Robust design, high-end electronics, and easy-to-use software are some of the basic features you expect in instruments, whether it’s a stress tester, multifunctional tribometer, indent and scratch tester, profilometer, AFM, polishers. , coating and deposition.

Let’s ponder the stress tester as a case study to see how a manufacturer will approach it for a purchase. It is used to test the ability of a material to withstand progressive and localized structural damage that occurs when a material is subjected to cyclic loading. A material suffers fatigue when it is subjected to repeated loading and unloading above a certain threshold. Microscopic cracks begin to form at stress concentrators, grain interfaces, and persistent slip bands. When the crack reaches a critical size, the structure will suddenly fracture.

The shape of the structure affects the fatigue life. Sharp corners or square holes lead to high local stresses where fatigue cracks can start. To increase the fatigue resistance of the structure, round holes and smooth transitions or fillets are important. Factors affecting fatigue life are cyclic stress state, type of material, surface quality, geometry, size and distribution of internal defects, residual stresses, grain size, crack closure, temperature and environment.

A buyer would prefer a stress tester that can quickly calculate the residual stress of thin and thick films.

They would look for an instrument that has 2D and 3D maps, both dot and array lasers, and unique optical planar referencing.

A stress tester from one of the major vendors measures residual stress using non-contact lasers. Accurately determines the radius of curvature of the sample. Depending on the precision and the application, there is a wide variety of lasers. Multiple lasers can be used on the same platform.

Residual stress can be assessed using the instrumented indentation technique. The tester can measure quantitative values ​​for residual stress if he understands the relationship between load space and residual stress.
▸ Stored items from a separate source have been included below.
(** [const { x = d } = body]: the default replaces [undefined] only. *)
Definition default (o : option string) (d : string) : string :=
  match o with Some s => s | None => d end.

Fixpoint assoc (k : string) (fs : list (string * JsVal)) : option JsVal :=
  match fs with
  | [] => None
  | (k', v) :: fs' => if (k =? k')%string then Some v else assoc k fs'
  end.

(** [k in o], own properties only. *)
Definition has_key (k : string) (v : JsVal) : bool :=
  match v with
  | JObj fs => match assoc k fs with Some _ => true | None => false end
  | _ => false
  end.

(** [v == null]: [undefined] and [null]. *)
Definition nullish (v : JsVal) : bool :=
  match v with
  | JUndefined | JNull => true
  | _ => false
  end.

(** [v.k]: reading a property of [undefined] or [null] throws a
    [TypeError]; a missing property reads as [undefined]. *)
Definition get_prop (v : JsVal) (k : string) : Thrown + JsVal :=
  match v with
  | JUndefined =>
      inl (ErrorObj ("Cannot read properties of undefined (reading '" ++ k ++ "')")%string)
  | JNull =>
      inl (ErrorObj ("Cannot read properties of null (reading '" ++ k ++ "')")%string)
  | JObj fs => inr (match assoc k fs with Some x => x | None => JUndefined end)
  | _ => inr JUndefined
  end.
When tensile or compressive residual stress is applied, the load-depth curve shifts to the right or left side.

One of the stress tester models allows users to perform quick and easy tests with a wireless communication module between the main body of the instrument and the attached computer. The superposition of the obtained curves allows to immediately analyze the changes in the residual stress.

3D images are another essential aspect that manufacturers expect from a stress tester. Automatic XY vision and staging software allows for the creation of 3D images of the scanned sample. The presence of temperature and humidity chambers makes it possible to measure the effect of temperature on stress.

Specifications for a top-tier stress tester may include repeatability down to 0.001 um, 3D map and 2D line data display, and stress sensitivity to 0.4 MPa. The instrument is used in industries such as semiconductor, electroplating, PVD, DLC, CVD, ALD, MEMS, decorative coatings, solar cells, hard coatings, protective coatings, thermal spraying, painting, etc.